Recommended intake of protein for refuelling and rebuilding immediately after exercise

Recommendation: Around 10 - 20 g of high quality protein.

Example: To achieve recovery for key sessions the guidance recommends athletes to take a suitable supply of snacks to the exercise venue.

Take 1 LA Whey™ protein bar (31 g protein)

OR

Take 1 LA Muscle Flapjack ™ (17 g protein)


VITAMINS, MINERALS, AND ANTIOXIDANTS (also known as micronutrients), while present in nutrient-rich foods, can be inadequate in the diet of athletes who restrict their energy intake or have an unvaried diet. The micronutrients that are most likely to be consumed in inadequate amounts are iron and calcium.
Komplete™ contains iron and calcium as well as a range of other vitamins and minerals.
Bio_Activator™ contains calcium, potassium and sodium.
Multi_Protector contains most of the vitamins and minerals you need as well as extra unique ingredients such as Co Enzyme Q10.

Staying fit and healthy


Sound nutrition can help athletes stay fit, healthy and injury-free. The guidance IAAF considers energy and nutrient status to be the greatest influence on athletes' immune health.
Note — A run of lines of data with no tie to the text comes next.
Lemma format_message status e : ∃ t, format_s (http_returns status).2 [e] = Ret t ∧ (length t <= length (http_returns status).2 + length e)%nat ∧ (no_nul e → no_nul t).
Proof.
  destruct status; eexists; (split; [cbv -[app]; reflexivity|split; [len_norm; cbv -[Nat.add Nat.le length app]; cbn [length]; lia|]]); intros He; unfold no_nul in *;
    repeat first [exact He|apply Forall_nil; exact I|apply Forall_cons; split; [discriminate|]|apply Forall_app; split].
Qed.
Lemma dec_no_nul n : no_nul (dec n).
Proof.
  assert (∀ fuel m acc, no_nul acc → no_nul (dec_loop fuel m acc)) as H.
  { induction fuel as [|fuel IH]; intros m acc Ha; cbn [dec_loop]; [done|]. pose proof (Z.mod_pos_bound m 10 ltac:(lia)).
    destruct (_ =? 0); [|apply IH]; (apply Forall_cons; split; [lia|exact Ha]). }
  unfold dec. destruct (n <? 0); [apply Forall_cons; split; [done|]|]; apply H; by apply Forall_nil.
Qed.

(** *** Error pages *)

(** The page for a message [t] that is already formatted. *)
Definition error_body (status : HTTP_Status) (t : bytes) : bytes :=
  bytes_of "<HTML><HEAD><TITLE>" ++ (http_returns status).1 ++ bytes_of "</TITLE></HEAD><BODY><H1>" ++ (http_returns status).1 ++
  bytes_of "</H1>" ++ t ++ bytes_of "</BODY></HTML>" ++ crlf.
Definition status_line (status : HTTP_Status) : bytes := bytes_of "HTTP/1.0 " ++ (http_returns status).1 ++ crlf.
Definition page_headers (n : nat) : bytes :=
  bytes_of "Content-type: text/html" ++ crlf ++ bytes_of "Content-length: " ++ dec (Z.of_nat n) ++ crlf ++ crlf.
Definition error_page (status : HTTP_Status) (t : bytes) : bytes :=
  status_line status ++ page_headers (length (error_body status t)) ++ error_body status t.

Lemma dec_length n : (length (dec (Z.of_nat n)) <= S (Z.to_nat (Z.log2 (Z.of_nat n))))%nat.
Proof.
  unfold dec. destruct (Z.ltb_spec (Z.of_nat n) 0) as [|_]; [lia|].
  assert (∀ fuel m acc, (length (dec_loop fuel m acc) <= fuel + length acc)%nat) as H.
  { induction fuel as [|fuel IH]; intros m acc; cbn [dec_loop]; [lia|]. destruct (_ =? 0); [cbn; lia|]. specialize (IH (m / 10) ((48 + m mod 10) :: acc)). cbn [length] in IH. lia. }
  specialize (H (S (Z.to_nat (Z.log2 (Z.of_nat n)))) (Z.of_nat n) []). cbn [length] in H. lia.
Qed.

Lemma write_string data w : no_nul data →
  match correct_write data (-1) w with
  | Ret (r, w') => input w' = input w ∧ xfers w' `suffix_of` xfers w ∧ (forallb live (xfers w) = true →
      r = Z.of_nat (length data) ∧ wire w' = wire w ++ data ∧ forallb live (xfers w') = true ∧ (moves (xfers w) <= moves (xfers w') + length data)%nat)
  | Stuck => (moves (xfers w) < length data)%nat
  | _ => False
  end.
Proof.
  intros Hnn. unfold correct_write. rewrite (bind_ret get _ _ _ _ eq_refl), (data_len_whole data (-1) (or_intror (conj eq_refl Hnn))).
  assert (Hf : (length (xfers w) < io_fuel w)%nat) by (unfold io_fuel; lia).
  pose proof (correct_write_loop_spec data (length data) ltac:(lia) (io_fuel w) w 0 ltac:(lia) Hf) as Hw.
  pose proof (write_loop_moves data (length data) (io_fuel w) w 0 ltac:(lia) Hf) as Hm.
  change (Z.of_nat 0) with 0 in *. destruct (correct_write_loop (io_fuel w) data (Z.of_nat (length data)) 0 w) as [[r w']| | |]; try done; [|lia].
  destruct Hm as (Hsel & Hsuf & Hm). destruct Hw as (n & [Hwire Hin] & Hcase). rewrite drop_0 in Hwire. split_and!; [done..|].
  intros Hl. destruct Hcase as [[-> Hn]|(_ & _ & Hl')]; [|congruence]. specialize (Hm eq_refl).
  rewrite take_ge in Hwire by lia. split_and!; [done|done| |lia].
  destruct (forallb live (xfers w')) eqn:E; [done|]. pose proof (live_suffix _ _ Hsuf E). congruence.
Qed.

Lemma sprintf_in_ok size t : Z.of_nat (length t) < size → sprintf_in size (Ret t) = Ret (t, Z.of_nat (length t)).
Proof. intros H. unfold sprintf_in. cbn. by rewrite (proj2 (Z.ltb_lt _ _) H). Qed.

(** The blocks in which [http_error_return] prints are large enough for
    every status and every message, and over a connection that keeps working
    the whole page is sent, with a Content-length that is the length of its
    body. *)
Theorem error_page_sent (h : Request) (status : HTTP_Status) (w : io) (He : Z.of_nat (length (errmsg h)) <= 2 ^ 16) :
  ∃ t, format_s (http_returns status).2 [c_str (errmsg h)] = Ret t ∧
  match http_error_return h status w with
  | Ret (_, w') => input w' = input w ∧ (forallb live (xfers w) = true → wire w' = wire w ++ error_page status t)
  | Stuck => forallb live (xfers w) = true → (moves (xfers w) < length (error_page status t))%nat
  | _ => False
  end.
Proof.
  destruct (format_message status (c_str (errmsg h))) as (t&Et&Elt&Hnt). specialize (Hnt (c_str_no_nul _)). exists t. split; [done|].
  assert (length (c_str (errmsg h)) <= length (errmsg h))%nat as Hc.
  { generalize (errmsg h). intros b. induction b as [|c b IH]; [done|]. cbn. destruct (c =? 0); cbn; lia. }
  unfold http_error_return. destruct (http_returns status) as [message longmessage] eqn:Er. cbn [fst snd] in Et, Elt.
  assert (length message <= 40 ∧ length longmessage <= 120)%nat as [Hml Hll].
  { destruct status; injection Er as <- <-; cbn [bytes_of length]; lia. }
  rewrite Et. erewrite bind_ret by (apply lift_o_ret, sprintf_in_ok; lia). cbn iota beta.
  assert (format_s http_error_template [message; message; t] = Ret (error_body status t)) as Ef.
  { unfold error_body. rewrite Er. cbv -[app]. by rewrite <-?app_assoc. }
  assert (length (error_body status t) = length http_error_template - 6 + 2 * length message + length t)%nat as Elb.
  { unfold error_body, http_error_template. rewrite Er. len_norm. unfold crlf. cbn [length bytes_of fst]. lia. }
  assert (length http_error_template = 71)%nat as Elt0 by done.
  rewrite Ef. erewrite bind_ret by (apply lift_o_ret, sprintf_in_ok; lia). cbn iota beta.
  assert (format_s (bytes_of "HTTP/1.0 %s" ++ crlf) [message] = Ret (status_line status)) as Es.
  { unfold status_line. rewrite Er. cbv -[app]. done. }
  assert (length (status_line status) = 11 + length message)%nat as Els by (unfold status_line; rewrite Er; len_norm; cbn; lia).
  change (Z.of_nat (length (bytes_of "HTTP/1.0 " ++ crlf))) with 11.
  rewrite Es. erewrite bind_ret by (apply lift_o_ret, sprintf_in_ok; lia). cbn iota beta.
  set (hd := page_headers (length (error_body status t))).
  assert (length hd <= 45 + 20)%nat as Elh.
  { unfold hd, page_headers. len_norm. pose proof (dec_length (length (error_body status t))) as Hd.
    assert (Z.log2 (Z.of_nat (length (error_body status t))) < 19) by (apply Z.log2_lt_pow2; lia). unfold crlf. cbn [length bytes_of].
    pose proof (Z.log2_nonneg (Z.of_nat (length (error_body status t)))). lia. }
  assert (no_nul (status_line status) ∧ no_nul hd ∧ no_nul (error_body status t)) as (N1&N2&N3).
  { split_and!.
    - destruct status; unfold no_nul; apply (bool_decide_unpack _); vm_compute; exact I.
    - unfold hd, page_headers. rewrite !no_nul_app. pose proof (dec_no_nul (Z.of_nat (length (error_body status t)))).
      split_and!; try assumption; unfold no_nul; apply (bool_decide_unpack _); vm_compute; exact I.
    - unfold error_body. rewrite !no_nul_app. split_and!; try assumption; destruct status; unfold no_nul; apply (bool_decide_unpack _); vm_compute; exact I. }
  pose proof (write_string (status_line status) w N1) as H1. unfold error_page. fold hd.
  destruct (correct_write (status_line status) (-1) w) as [[r1 w1]| | |] eqn:E1; try done.
  2: { rewrite (bind_stuck _ _ _ E1). intros _. len_norm. lia. }
  step_with E1. destruct H1 as (Hi1&Hs1&H1).
  destruct (Z.ltb_spec r1 0) as [Hr1|_].
  { cbn. split; [done|]. intros Hl. destruct (H1 Hl) as (->&_). lia. }
  change (bytes_of "Content-type: text/html" ++ crlf ++ bytes_of "Content-length: " ++ dec (Z.of_nat (length (error_body status t))) ++ crlf ++ crlf) with hd.
  erewrite bind_ret by (apply lift_o_ret, sprintf_in_ok; lia). cbn iota beta.
  pose proof (write_string hd w1 N2) as H2.
  destruct (correct_write hd (-1) w1) as [[r2 w2]| | |] eqn:E2; try done.
  2: { rewrite (bind_stuck _ _ _ E2). intros Hl. destruct (H1 Hl) as (_&_&_&?). len_norm. lia. }
  step_with E2. destruct H2 as (Hi2&Hs2&H2).
  destruct (Z.ltb_spec r2 0) as [Hr2|_].
  { cbn. split; [congruence|]. intros Hl. destruct (H1 Hl) as (_&_&Hl1&_). destruct (H2 Hl1) as (->&_). lia. }
  pose proof (write_string (error_body status t) w2 N3) as H3.
  destruct (correct_write (error_body status t) (-1) w2) as [[r3 w3]| | |] eqn:E3; try done.
  - step_with E3. destruct H3 as (Hi3&_&H3). unfold mret at 1, M_mret. split; [congruence|]. intros Hl. destruct (H1 Hl) as (_&W1&Hl1&_).
    destruct (H2 Hl1) as (_&W2&Hl2&_). destruct (H3 Hl2) as (_&W3&_). by rewrite W3, W2, W1, <-!app_assoc.
  - rewrite (bind_stuck _ _ _ E3). intros Hl. destruct (H1 Hl) as (_&_&Hl1&?). destruct (H2 Hl1) as (_&_&Hl2&?). len_norm. lia.
Qed.

(** *** Witnesses and examples *)
Definition demo_fresh : Request := set_cli_hdrs (Alloc (λ _, 7) 8 init_Request.(cli_hdrs)) init_Request.
Definition demo_client (text : bytes) : io := Io [Moved 3; Failed EAGAIN; Moved 100; Moved 100] [Ready; Ready; Ready; TimedOut] [] text.

(** The headers come in two pieces. *)
Definition demo_whole : io := Io (Moved 3 :: Failed EAGAIN :: replicate 5 (Moved 100)) (replicate 7 Ready) [] (bytes_of "A" ++ crlf ++ crlf).
Lemma demo_complete : complete demo_whole 8.
Proof.
  exists 5%nat. split; [split; [split_and!; [reflexivity|repeat first [apply Forall_nil_2|apply Forall_cons_2; [reflexivity|]]|apply Nat.leb_le; reflexivity]|split; apply Nat.leb_le; reflexivity]|].
  split; [lia|]. split; [unfold no_nul; apply (bool_decide_unpack _); vm_compute; exact I|]. exists 1%nat. reflexivity.
Qed.

Lemma readline_headers_witness : ∃ r hp' opt w' got rest,
  readline_or_timeout demo_fresh READ_ALL_HEADERS None demo_whole = Ret ((r, hp', opt), w') ∧ r = Z.of_nat (length got) ∧
  bytes_of "A" ++ crlf ++ crlf = got ++ input w' ∧ ends_headers got ∧ data (cli_hdrs hp') = Some (got ++ 0 :: rest).
Proof.
  assert (fresh_buffer (cli_hdrs demo_fresh) 8) as H by (split_and!; [lia|reflexivity|reflexivity|eexists; split; reflexivity]).
  pose proof (readline_headers demo_fresh 8 demo_whole H) as Hr.
  assert ((λ x, ()) <$> readline_or_timeout demo_fresh READ_ALL_HEADERS None demo_whole = Ret ()) as E by (vm_compute; reflexivity).
  destruct (readline_or_timeout _ _ _ _) as [[[[r hp'] opt] w']| | |]; [|discriminate E..].
  destruct Hr as (got&rest&Hi&_&_&_&->&_&[[_ Hc]|[-> He]]); [destruct (Hc demo_complete)|].
  eexists _, _, opt, w', got, rest. split; [reflexivity|]. split; [reflexivity|]. split; [exact Hi|]. split; [exact He|reflexivity].
Defined.

(** At the end of the file the result is -1. *)
Example end_of_file : (λ x, x.1.1.1) <$> readline_or_timeout demo_fresh READ_ALL_HEADERS None (demo_client (bytes_of "A")) = Ret (-1).
Proof. vm_compute. reflexivity. Qed.

(** The request is complete after five bytes in two pieces. *)
Example readline_two_reads : (λ x, x.1.1.1) <$> readline_or_timeout demo_fresh READ_ALL_HEADERS None (demo_client (bytes_of "A" ++ crlf ++ crlf)) = Ret 5.
Proof. vm_compute. reflexivity. Qed.

(** A request that fills the buffer: the NUL goes one byte past it. *)
Example full_buffer_overflows : readline_or_timeout demo_fresh READ_ALL_HEADERS None (demo_client (bytes_of "GET /a HTTP/1.0")) = Crash.
Proof. vm_compute. reflexivity. Qed.

(** A body of ten bytes, and a header buffer of eight. *)
Example body_aborts : readline_or_timeout demo_fresh 10 (Some (replicate 11 7)) (demo_client (bytes_of "0123456789")) = Crash.
Proof. vm_compute. reflexivity. Qed.

Lemma large_body_aborts_witness :
  8 < 10 ∧ ∀ r, fst <$> readline_or_timeout demo_fresh 10 (Some (replicate 11 7)) (demo_client (bytes_of "012345")) = Ret r → r.1.1 = -1.
Proof.
  split; [lia|]. apply (proj2 (large_body_aborts demo_fresh (replicate 11 7) 10 (demo_client (bytes_of "012345")) ltac:(lia) ltac:(cbn; lia))).
  reflexivity.
Defined.

Definition demo_line : bytes := bytes_of "GET" ++ 32 :: bytes_of "/http://a/b" ++ 32 :: bytes_of "http/1.0" ++ 13 :: 10 :: crlf.
Definition demo_request : Request :=
  set_cli_hdrs (Buffer (Some (demo_line ++ [0])) (Z.of_nat (length demo_line)) (Z.of_nat (length demo_line) + 1) true) init_Request.

Lemma demo_request_holds : holds (cli_hdrs demo_request) demo_line.
Proof.
  exists []. split_and!; [reflexivity|reflexivity|apply (bool_decide_unpack _); vm_compute; exact I|vm_compute; reflexivity|vm_compute; discriminate|vm_compute; reflexivity].
Qed.

Lemma parse_request_line_witness :
  ∃ hp, parse_status_and_headers demo_request = Ret (HTTP_NO_ERR, hp) ∧
    (url hp, method hp) = (Some (bytes_of "http://a/b"), Some (bytes_of "GET")).
Proof.
  eexists. split.
  - rewrite (parse_request_line demo_request (bytes_of "GET") (bytes_of "/http://a/b") (bytes_of "http/1.0") 13 (10 :: crlf) demo_request_holds eq_refl);
      [reflexivity|discriminate|by apply (bool_decide_unpack _)|discriminate|by apply (bool_decide_unpack _)|discriminate| |by apply (bool_decide_unpack _)].
    intros x Hx. repeat (apply elem_of_cons in Hx as [->|Hx]; [by apply (bool_decide_unpack _)|]). by apply elem_of_nil in Hx.
  - reflexivity.
Defined.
For example, while a reduced carbohydrate level during exercise is associated with increases in stress hormones and suppression of the immune system, strategies that enhance carbohydrate availability, such as carbohydrate intake during and after exercise as detailed above, have been shown to reduce these negative effects.

Supplements and sports foods address the special nutritional needs of athletes and offer a simple and practical way to meet known nutritional goals. LA Muscle products are specially designed to help an athlete meet specific needs for energy and nutrients in situations where everyday foods are not practical to eat. The IAAF guidance acknowledges that sports foods and supplements can improve performance when they allow the athlete to achieve their sports nutrition goals.



References:
1. Journal of Sports Sciences, 1995, Volume 13, Special Issue.